Lemma save_network_policy_same db n p expected audit b db' :
  save_network_policy db n p expected audit = Ok (b, db') -> same_tables db db'.
Proof.
  unfold save_network_policy. intros H. destruct (encode_network_policy p) as [doc|]; [|done].
  destruct (negb _) in H; [|done]. destruct (read_policy _ _) as [old|]; [|done].
  destruct (negb _) in H; [by apply Ok_inj in H as [= <- <-]|]. destruct (constraint _) as [[]|] in H; [|done].
  destruct audit as [e|]; [|by apply Ok_inj in H as [= <- <-]].
  destruct (append_audit_locked _ _) as [db2|] eqn:A; [|done]. apply Ok_inj in H as [= <- <-]. by apply append_audit_same in A.
Qed.

(** ** Reachable databases *)

(** Every operation that writes, with the database it returns when it does not throw. *)
Inductive store_step (db : Db) : Db -> Prop :=
| st_record_device d t db' : record_device db d t = Ok db' -> store_step db db'
| st_create_network network password db' : create_network db network password = Ok db' -> store_step db db'
| st_delete_network n b db' : delete_network db n = Ok (b, db') -> store_step db db'
| st_add_member n d t b db' : add_member db n d t = Ok (b, db') -> store_step db db'
| st_remove_member n d b db' : remove_member db n d = Ok (b, db') -> store_step db db'
| st_add_invitation n d t b db' : add_invitation db n d t = Ok (b, db') -> store_step db db'
| st_remove_invitation n d b db' : remove_invitation db n d = Ok (b, db') -> store_step db db'
| st_add_join_request n d t b db' : add_join_request db n d t = Ok (b, db') -> store_step db db'
| st_remove_join_request n d b db' : remove_join_request db n d = Ok (b, db') -> store_step db db'
| st_issue_invite_link n digest now expires uses db' : issue_invite_link db n digest now expires uses = Ok db' -> store_step db db'
| st_redeem_invite_link n digest actor now b db' : redeem_invite_link db n digest actor now = Ok (b, db') -> store_step db db'
| st_revoke_invite_links n : store_step db (revoke_invite_links db n)
| st_set_network_password n p db' : set_network_password db n p = Ok db' -> store_step db db'
| st_create_account a now db' : create_account db a now = Ok db' -> store_step db db'
| st_issue_enrollment a digest expires db' : issue_enrollment db a digest expires = Ok db' -> store_step db db'
| st_enroll_device digest d label now b db' : enroll_device db digest d label now = Ok (b, db') -> store_step db db'
| st_revoke_account_device a d : store_step db (revoke_account_device db a d)
| st_save_network_policy n p expected audit b db' : save_network_policy db n p expected audit = Ok (b, db') -> store_step db db'
| st_append_audit e db' : append_audit db e = Ok db' -> store_step db db'.

Definition store_reachable (db : Db) : Prop := rtc store_step empty_db db.
(* ===== verification/Double.v ===== *)
(** * Doubles

    The IEEE 754 binary64 arithmetic the rate limiters use: the Standard Library's
    executable specification of floating-point operations at precision 53 and exponent
    bound 1024, with round-to-nearest-even. *)
From Stdlib Require Import SpecFloat.
From S2P Require Import Prelude.

Definition double := spec_float.

(** [static_cast<double>] of an integer. *)
Definition d_of_Z (z : Z) : double := binary_normalize 53 1024 z 0 false.
Definition d_add (a b : double) : double := SFadd 53 1024 a b.
Definition d_sub (a b : double) : double := SFsub 53 1024 a b.
Definition d_mul (a b : double) : double := SFmul 53 1024 a b.
Definition d_div (a b : double) : double := SFdiv 53 1024 a b.
Definition d_lt (a b : double) : bool := SFltb a b.

(** [std::min(a, b)]. *)
Definition d_min (a b : double) : double := if d_lt b a then b else a.

(** [std::chrono::duration<double>(ticks).count()] for a duration in nanoseconds. *)
Definition d_seconds (ticks : Z) : double := d_div (d_of_Z ticks) (d_of_Z 1000000000).

(** The order is asymmetric. *)
Lemma d_lt_asym a b : d_lt a b = true -> d_lt b a = false.
Proof.
  unfold d_lt, SFltb.
  destruct a as [s|s| |s m e], b as [s'|s'| |s' m' e']; cbn; try (destruct s); try (destruct s'); try done;
    rewrite (Z.compare_antisym e e'); destruct (e ?= e'); cbn; try done;
    pose proof (Pos.compare_cont_antisym m m' Eq) as H; cbn in H; rewrite <- H; by destruct (Pos.compare_cont Eq m m').
Qed.

Lemma d_lt_irrefl a : d_lt a a = false.
Proof. destruct (d_lt a a) eqn:E; [|done]. by rewrite <- E, (d_lt_asym _ _ E). Qed.

(** The minimum is never above its first argument, the cap. *)
Lemma d_min_cap cap x : d_lt cap (d_min cap x) = false.
Proof. unfold d_min. destruct (d_lt x cap) eqn:E; [by apply d_lt_asym|apply d_lt_irrefl]. Qed.
Lemma keeps_advance_revision n : keeps R (advance_revision n).
Proof. intros s. unfold advance_revision. destruct (_ =? _); [done|apply tolerant_revision]. Qed.
Lemma keeps_advance_key_epoch n : keeps R (advance_key_epoch n).
Proof. intros s. unfold advance_key_epoch. destruct (_ =? _); [done|apply tolerant_epoch]. Qed.
Lemma keeps_record_device d t : keeps R (writing (fun db => record_device db d t)).
Proof. apply keeps_writing. intros. by eapply tolerant_record. Qed.

Lemma keeps_audit_locked clock k actor target n c now_ms revision :
  keeps R (audit_locked clock k actor target n c now_ms revision).
Proof.
  intros s. unfold audit_locked.
  assert (W : forall s', R s' (snd (
    match append_audit (store_ s') (mk_audit 0 (now_ms mod 2 ^ 64) n actor target k c revision) with
    | Ok db => (Ok tt, set_store db s')
    | Throw _ => (Ok tt, set_denials (audit_denials_ s') ((audit_write_failures_ s' + 1) mod 2 ^ 64) s')
    end))).
  { intros s'. destruct (append_audit _ _) eqn:A; [by eapply tolerant_audit|apply tolerant_denials]. }
  destruct (_ && _); [|apply W].
  match goal with |- context [match ?d !! actor with _ => _ end] => destruct (d !! actor) end.
  - destruct (_ <? _); [apply tolerant_denials|]. etransitivity; [apply tolerant_denials|apply W].
  - destruct (_ >=? _); [apply tolerant_denials|]. etransitivity; [apply tolerant_denials|apply W].
Qed.

Lemma keeps_allow {K : Counting R} clock actor n : keeps R (allow_access_attempt clock actor n).
Proof. exact (K clock actor n). Qed.

Lemma keeps_at_exit later actor request now_ms m : keeps R m -> keeps R (audited_at_exit later actor request now_ms m).
Proof.
  intros H s. unfold audited_at_exit. specialize (H s). destruct (m s) as [r s']. cbn in *.
  destruct (access_kind _); [|exact H]. etransitivity; [exact H|apply keeps_audit_locked].
Qed.

Lemma keeps_audited clock actor now_ms out : keeps R (audited clock actor now_ms out).
Proof.
  unfold audited, audit_network_outcome. apply keeps_bind; [|intros; apply keeps_ret].
  destruct (audit_kind_of _); [apply keeps_audit_locked|apply keeps_ret].
Qed.
End Keeps.

#[export] Hint Resolve keeps_ret keeps_throw keeps_pure keeps_query keeps_reading keeps_advance_revision
  keeps_advance_key_epoch keeps_record_device keeps_audited keeps_audit_locked keeps_allow : service.

(** Decomposes a handler along its binds and branches. *)
Ltac steps :=
  repeat (cbv zeta;
    match goal with
    | |- forall _, _ => intros
    | |- keeps _ (bind _ _) => apply keeps_bind; [exact _|..]
    | |- keeps _ (catch _ _) => apply keeps_catch; [exact _|..]
    | |- keeps _ (collect _ _) => apply keeps_collect; [exact _|..]
    | |- keeps _ (modify _) => apply keeps_modify; intros; solve [reflexivity | by apply permissive_other | exact (fun H => H)]
    | |- keeps _ (match ?x with _ => _ end) => destruct x
    | |- keeps _ (fun s => let '(r, s') := _ s in (Ok r, s')) => apply keeps_attempt
    | |- keeps _ _ => solve [eauto with service typeclass_instances nocore]
    end).

Lemma keeps_announce_members R {T : Tolerant R} clock actor now_ms op n ev extra :
  keeps R (announce_members clock actor now_ms op n ev extra).
Proof. unfold announce_members. steps. Qed.
Lemma keeps_announce_key R {T : Tolerant R} actor l : keeps R (announce_key actor l).
Proof. unfold announce_key. steps. Qed.
#[export] Hint Resolve keeps_announce_members keeps_announce_key : service.

(** The store operations the handlers run. *)
Section Writes.
Context (R : Service -> Service -> Prop) {P : Permissive R}.
Lemma keeps_add_member n d t : keeps R (changing (fun db => add_member db n d t)).
Proof. apply keeps_changing; [exact _|]. intros. by eapply permissive_store, st_add_member. Qed.
Lemma keeps_remove_member n d : keeps R (changing (fun db => remove_member db n d)).
Proof. apply keeps_changing; [exact _|]. intros. by eapply permissive_store, st_remove_member. Qed.
Lemma keeps_add_join_request n d t : keeps R (changing (fun db => add_join_request db n d t)).
Proof. apply keeps_changing; [exact _|]. intros. by eapply permissive_store, st_add_join_request. Qed.
Lemma keeps_add_invitation n d t : keeps R (changing (fun db => add_invitation db n d t)).
Proof. apply keeps_changing; [exact _|]. intros. by eapply permissive_store, st_add_invitation. Qed.
Lemma keeps_create_network w p : keeps R (writing (fun db => RelayStore.create_network db w p)).
Proof. apply keeps_writing; [exact _|]. intros. by eapply permissive_store, st_create_network. Qed.
Lemma keeps_save_policy n p e a : keeps R (changing (fun db => save_network_policy db n p e a)).
Proof. apply keeps_changing; [exact _|]. intros. by eapply permissive_store, st_save_network_policy. Qed.
Lemma keeps_redeem n g a t : keeps R (changing (fun db => redeem_invite_link db n g a t)).
Proof. apply keeps_changing; [exact _|]. intros. by eapply permissive_store, st_redeem_invite_link. Qed.
Lemma keeps_enroll g d l t : keeps R (changing (fun db => enroll_device db g d l t)).
Proof. apply keeps_changing; [exact _|]. intros. by eapply permissive_store, st_enroll_device. Qed.
Lemma keeps_issue_link n g t e u : keeps R (writing (fun db => issue_invite_link db n g t e u)).
Proof. apply keeps_writing; [exact _|]. intros. by eapply permissive_store, st_issue_invite_link. Qed.
Lemma keeps_revoke_links n : keeps R (writing (fun db => Ok (revoke_invite_links db n))).
Proof. apply keeps_writing; [exact _|]. intros s db H. apply Ok_inj in H as <-. apply permissive_store, st_revoke_invite_links. Qed.
Lemma keeps_set_password n p : keeps R (writing (fun db => set_network_password db n p)).
Proof. apply keeps_writing; [exact _|]. intros. by eapply permissive_store, st_set_network_password. Qed.
Lemma keeps_create_account a t : keeps R (writing (fun db => create_account db a t)).
Proof. apply keeps_writing; [exact _|]. intros. by eapply permissive_store, st_create_account. Qed.
Lemma keeps_issue_enrollment a g e : keeps R (writing (fun db => issue_enrollment db a g e)).
Proof. apply keeps_writing; [exact _|]. intros. by eapply permissive_store, st_issue_enrollment. Qed.
Lemma keeps_revoke_account a d : keeps R (writing (fun db => Ok (revoke_account_device db a d))).
Proof. apply keeps_writing; [exact _|]. intros s db H. apply Ok_inj in H as <-. apply permissive_store, st_revoke_account_device. Qed.
End Writes.
#[export] Hint Resolve keeps_add_member keeps_remove_member keeps_add_join_request keeps_add_invitation
  keeps_create_network keeps_save_policy keeps_redeem keeps_enroll keeps_issue_link keeps_revoke_links keeps_set_password
  keeps_create_account keeps_issue_enrollment keeps_revoke_account : service.

(** Handlers reach a database through store operations. *)
Definition via_store (s s' : Service) : Prop := rtc store_step (store_ s) (store_ s').

#[export] Instance via_store_tolerant : Tolerant via_store.
Proof.
  unfold via_store. constructor; try done.
  - split; [by intros s|intros a b c H1 H2; by etransitivity].
  - intros. by eapply rtc_once, st_record_device.
  - intros. by eapply rtc_once, st_append_audit.
Qed.

#[export] Instance via_store_counting : Counting via_store.
Proof. apply counting_frame. intros s x. apply rtc_refl. Qed.
#[export] Instance via_store_permissive : Permissive via_store.
Proof.
  constructor; [exact _|intros; by apply rtc_once|]. intros s s' E _ _. unfold via_store. by rewrite E.
Qed.

(** Handlers that do not manage members leave them alone. *)
Definition same_members (s s' : Service) : Prop := db_memberships (store_ s') = db_memberships (store_ s).

#[export] Instance same_members_tolerant : Tolerant same_members.
Proof.
  unfold same_members. constructor; try done.
  - split; [by intros a|intros a b c H1 H2; congruence].
  - unfold record_device. intros s d t db H. ok_inv H. by subst.
  - unfold append_audit, append_audit_locked. intros s e db H. ok_inv H. by subst.
Qed.

#[export] Instance same_members_counting : Counting same_members.
Proof. by apply counting_frame. Qed.

(** Only routing and the end of a session touch the fan-out windows. *)
Definition same_windows (s s' : Service) : Prop := fanout_replay_ s' = fanout_replay_ s.

#[export] Instance same_windows_tolerant : Tolerant same_windows.
Proof. unfold same_windows. constructor; try done. split; [by intros a|intros a b c H1 H2; congruence]. Qed.

#[export] Instance same_windows_counting : Counting same_windows.
Proof. by apply counting_frame. Qed.

Lemma windows_changing f : keeps same_windows (changing f).
Proof. apply keeps_changing; [exact _|done]. Qed.
Lemma windows_writing f : keeps same_windows (writing f).
Proof. apply keeps_writing; [exact _|done]. Qed.
#[export] Hint Resolve windows_changing windows_writing : service.

Lemma lookup_advanced (m : gmap bytes Z) n n' :
  default 0 (<[n := default 0 (m !! n) + 1]> m !! n') = default 0 (m !! n') + (if bool_decide (n = n') then 1 else 0).
Proof.
  destruct (decide (n = n')) as [<-|Ne].
  - by rewrite lookup_insert_eq, bool_decide_eq_true_2.
  - rewrite lookup_insert_ne, bool_decide_eq_false_2 by done. lia.
Qed.

#[export] Instance counters_grow_tolerant : Tolerant counters_grow.
Proof.
  constructor; try (intros; by apply counters_same).
  - split; [intros s; by apply counters_same|]. intros a b c (H1 & H2 & H3) (G1 & G2 & G3). split; [|split; [|intros P; apply G3, H3, P]].
    + intros n. specialize (H1 n). specialize (G1 n). lia.
    + intros n. specialize (H2 n). specialize (G2 n). lia.
  - intros s n. split; [|split; [done|by intros P]]. intros n'. cbn. rewrite lookup_advanced. destruct (bool_decide _); lia.
  - intros s n. split; [done|]. split.
    + intros n'. cbn. rewrite lookup_advanced. destruct (bool_decide _); lia.
    + intros P n' e. cbn. rewrite lookup_insert_Some. intros [[_ <-]|[_ H]]; [|by eapply P].
      destruct (key_epochs_ s !! n) eqn:E; cbn; [apply P in E|]; lia.
Qed.

#[export] Instance counters_grow_counting : Counting counters_grow.
Proof. apply counting_frame. intros. by apply counters_same. Qed.
#[export] Instance counters_grow_permissive : Permissive counters_grow.
Proof. constructor; [exact _|intros; by apply counters_same|]. intros s s' _ E1 E2. by apply counters_same. Qed.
-------------------------
- **WHAT THE EXERCISE ASKS**:
If the word "specialize" appears in a line above, copy that line.

- **ANSWER SECTION**:
  intros H s. unfold audited_at_exit. specialize (H s). destruct (m s) as [r s']. cbn in *.
    + intros n. specialize (H1 n). specialize (G1 n). lia.
    + intros n. specialize (H2 n). specialize (G2 n). lia.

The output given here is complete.